第12話 古代遺跡の財宝
隣国の使者が去った翌朝。
クラリスは机に広げた古びた羊皮紙を指でなぞっていた。
それは、かつて侯爵家の蔵書庫に眠っていた「古代遺跡の地図」。追放されるとき密かに持ち出したものだ。

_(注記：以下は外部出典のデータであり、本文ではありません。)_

(** Above 53 bits the bounds are rounded, and the boundary still holds:
    on the signed 64-bit integer format [max_real] is [2^63], one above
    [max_int], the step is absorbed, and the result saturates. *)
Example saturate_boundary_fix64_0 :
  max_real fix64_0 = Ok (Finite (inject_Z (2 ^ 63))) /\
  float_add (Finite (inject_Z (2 ^ 63))) (Finite 1)
    = Finite (inject_Z (2 ^ 63)) /\
  quantize (Finite (inject_Z (2 ^ 63))) fix64_0 "saturate" "nearest"
    = Ok (2 ^ 63 - 1, Finite (inject_Z (2 ^ 63)), "0x7FFFFFFFFFFFFFFF").
Proof. repeat split; vm_compute; reflexivity. Qed.

(** The bound on the width is needed: on the unsigned 1024-bit integer
    format [max_int / scale] is beyond the float range, and [max_real]
    itself raises [OverflowError]. *)
Example max_real_overflows_at_1024_bits :
  wf_format (mkFixedFormat 1024 0 false) /\
  max_real (mkFixedFormat 1024 0 false) = Raise QuotientTooLarge /\
  class_of QuotientTooLarge = OverflowError.
Proof.
  split; [format_ok |]. split; [vm_compute; reflexivity | reflexivity].
Qed.

(** * Round trips *)

(** C8, as stated, fails on a signed format: the pattern 40000 of Fix16_11
    decodes to a negative value, which quantises to -25536. *)
Lemma wrap_roundtrip_signed_counterexample :
  wf_format fix16_11 /\ 0 <= 40000 < 2 ^ W fix16_11 /\
  int_to_real 40000 fix16_11 = Ok (Finite (- (399 # 32))) /\
  quantize (Finite (- (399 # 32))) fix16_11 "wrap" "nearest"
    = Ok (-25536, Finite (- (399 # 32)), "0x9C40") /\
  ~ (exists xr xr' hx,
        int_to_real 40000 fix16_11 = Ok xr /\
        quantize xr fix16_11 "wrap" "nearest" = Ok (40000, xr', hx)).
Proof.
  assert (Hreal : int_to_real 40000 fix16_11 = Ok (Finite (- (399 # 32))))
    by (vm_compute; reflexivity).
  assert (Hq : quantize (Finite (- (399 # 32))) fix16_11 "wrap" "nearest"
               = Ok (-25536, Finite (- (399 # 32)), "0x9C40"))
    by (vm_compute; reflexivity).
  split; [format_ok |].
  split; [cbn; lia |].
  split; [exact Hreal |].
  split; [exact Hq |].
  intros [xr [xr' [hx [Hreal' Hq']]]].
  rewrite Hreal in Hreal'. injection Hreal' as <-.
  rewrite Hq in Hq'. discriminate Hq'.
Qed.

(** Above 53 bits the decoded value is rounded, and the round trip loses
    the low bits even on an unsigned format. *)
Example wrap_roundtrip_loses_low_bits :
  wf_format ufix64_0 /\ 0 <= 2 ^ 53 + 1 < 2 ^ W ufix64_0 /\
  int_to_real (2 ^ 53 + 1) ufix64_0 = Ok (Finite (inject_Z (2 ^ 53))) /\
  quantize (Finite (inject_Z (2 ^ 53))) ufix64_0 "wrap" "nearest"
    = Ok (2 ^ 53, Finite (inject_Z (2 ^ 53)), "0x0020000000000000").
Proof.
  split; [format_ok |].
  split; [cbn; lia |].
  split; vm_compute; reflexivity.
Qed.

(** C8, amended: on a format of at most 53 bits and for [0 <= qi < 2^W],
    decoding [qi] and quantising the result with "wrap" and "nearest"
    stores the two's-complement fold of [qi]: [qi] itself on an unsigned
    format or when [qi < 2^(W-1)], and [qi - 2^W] on a signed format when
    [qi >= 2^(W-1)]; the hex rendering is that of [qi] in both cases. *)
Theorem wrap_roundtrip_folds :
  forall (fmt : FixedFormat) (qi : Z),
    wf_format fmt -> W fmt <= 53 -> 0 <= qi < 2 ^ W fmt ->
    exists xr q xr' hx,
      int_to_real qi fmt = Ok xr /\
      quantize xr fmt "wrap" "nearest" = Ok (q, xr', hx) /\
      q = (if signed fmt && (2 ^ (W fmt - 1) <=? qi)
           then qi - 2 ^ W fmt else qi) /\
      (signed fmt = false \/ qi < 2 ^ (W fmt - 1) -> q = qi) /\
      xr' = xr /\
      int_to_hex qi fmt = Ok hx.
Proof.
  intros fmt qi Hwf HW Hqi.
  assert (Hex : exact_format fmt) by (split; assumption).
  pose proof (exact_is_float fmt Hex) as Hff.
  assert (Hw : wrap_int fmt qi = fold_signed fmt qi)
    by (unfold wrap_int; now rewrite Z.mod_small).
  pose proof (wrap_int_range fmt Hwf qi) as Hrange. rewrite Hw in Hrange.
  pose proof (int_to_real_eq fmt qi Hex) as Hreal. rewrite Hw in Hreal.
  assert (H53 : Z.abs (fold_signed fmt qi) < 2 ^ 53)
    by (apply (stored_fits_53 fmt); assumption).
  assert (Hn : _round_to_int (decoded fmt (fold_signed fmt qi)) fmt "nearest"
               = Ok (fold_signed fmt qi))
    by (apply round_of_decoded_any; [assumption | lia | now left]).
  pose proof (apply_overflow_wrap fmt Hwf (fold_signed fmt qi)) as Hc.
  rewrite (wrap_int_id fmt Hwf _ Hrange) in Hc.
  destruct (quantize_steps fmt Hff _ _ _ _ _ Hn Hc) as [xr' [hx [Hxr [Hhx Hq]]]].
  rewrite (int_to_real_in_range fmt Hex _ Hrange) in Hxr.
  injection Hxr as Hxr.
  exists (Finite (decoded fmt (fold_signed fmt qi))).
  exists (fold_signed fmt qi), (Finite xr'), hx.
  split; [exact Hreal |]. split; [exact Hq |]. split; [reflexivity |].
  split; [| split].
  - unfold fold_signed. intros [-> | Hsmall]; [reflexivity |].
    destruct (Z.leb_spec (2 ^ (W fmt - 1)) qi); [lia |].
    now rewrite andb_false_r.
  - now rewrite Hxr.
  - rewrite int_to_hex_eq in * by assumption. rewrite <- Hhx.
    do 3 f_equal. unfold fold_signed.
    destruct (signed fmt && (2 ^ (W fmt - 1) <=? qi)); [| reflexivity].
    replace (qi - 2 ^ W fmt) with (qi + (-1) * 2 ^ W fmt) by lia.
    now rewrite Z.mod_add by lia.
Qed.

「……この辺りに“財宝”が眠る遺跡があると記されているわ」
クラリスの言葉に、アレンが眉をひそめる。
「財宝?」
「資金よ。村を国に育てるには、剣も薬も足りない。そして金もね。いくら鍛冶や交易を広げても、すぐに王都との戦に耐えられる力にはならないわ」
アレンは剣を腰に下げ、頷いた。
「つまり、その財宝を取りに行く必要があるってことか」
「ええ。そして――これはただの金銀じゃない。古代の魔導具が眠っている可能性が高いの」
その言葉に、ギルバートとミーナも目を丸くした。
そして聖女エリナは小さく息を呑む。
「古代の魔導具……もしそれが本当なら、王都の軍勢にも対抗できます」
昼過ぎ。
一行は森の奥へと足を進めた。
湿った空気と絡みつく蔦を抜けると、苔むした石造りの門が姿を現した。
「これが……遺跡」
アレンは剣を抜き、慎重に周囲を見渡す。
内部は薄暗く、石壁には不気味な文様が刻まれていた。
床には古い血の跡、そして崩れかけた石像が並んでいる。
「罠があるわ。気をつけて」
クラリスが警告を発した直後、床の石が沈み込む。
――ガシャン!
矢が壁から雨のように飛び出した。
「下がれ!」
アレンが盾代わりに剣を構え、矢を弾き飛ばす。火花が散り、ミーナが悲鳴を上げる。
「大丈夫よ、通れる道はある」
クラリスは壁の文様を指でなぞり、即座に仕掛けを見抜いた。
「ここのスイッチを押せば……」
石像が動き、道が開ける。
仲間たちは驚きと感嘆の声を上げた。
奥へ進むと、巨大な扉が待ち構えていた。
その中央には宝石のような赤い瞳を持つ石像――守護者の魔物が眠っていた。
「……嫌な予感がするわね」
クラリスが息を呑む。
次の瞬間、石像の瞳が光を帯び、轟音と共に動き出した。
巨体が石床を揺らし、重い腕を振り下ろす。
「行くぞ!」
アレンが剣を振り上げる。
鋼が火花を散らすが、石の巨人には傷ひとつ付かない。
「硬すぎる……!」
「なら、魔導で!」
クラリスが詠唱を唱え、鎖の魔法で巨人の脚を縛る。
だが石像は唸りを上げ、鎖を砕いた。
「くっ……!」
「アレン!」
その瞬間、アレンの剣が再び光を放つ。
覚醒した“古き血の力”が剣に宿り、眩い輝きとなって刃を包む。
「はああああっ!」
一閃。
石像の腕が砕け散り、巨体がぐらりと揺れる。
「今よ!」
クラリスが叫び、二人の魔力が共鳴する。
アレンの剣がさらに輝きを増し、巨人の胸を突き破った。
轟音と共に、石像は粉々に崩れ落ちた。
扉が開く。
中に広がっていたのは、黄金の輝きと、数々の宝箱、そして中央に安置された一つの魔導具だった。
それは古代文字が刻まれた黒い杖。
クラリスが手を伸ばすと、杖は彼女の手に吸い込まれるように馴染んだ。
「……これは、“王家の宝具”に匹敵する力……」
その場にいた誰もが息を呑んだ。
これで、王都と正面から渡り合える武器を得たのだ。
夕暮れ、村に帰還した一行を人々は歓声で迎えた。
宝は資金として村を潤し、魔導具は象徴として皆を奮い立たせた。
「これで……俺たちの国はさらに強くなる」
アレンは拳を握りしめる。
「ええ。そして王都に見せつけるのよ。私たちが、もはやただの追放者ではないことを」
クラリスの紅の瞳が焔のように輝いた。
辺境の村は、財宝と宝具を得て、新たな段階へと進む。
“追放者の国”の逆襲は、いよいよ現実のものとなろうとしていた。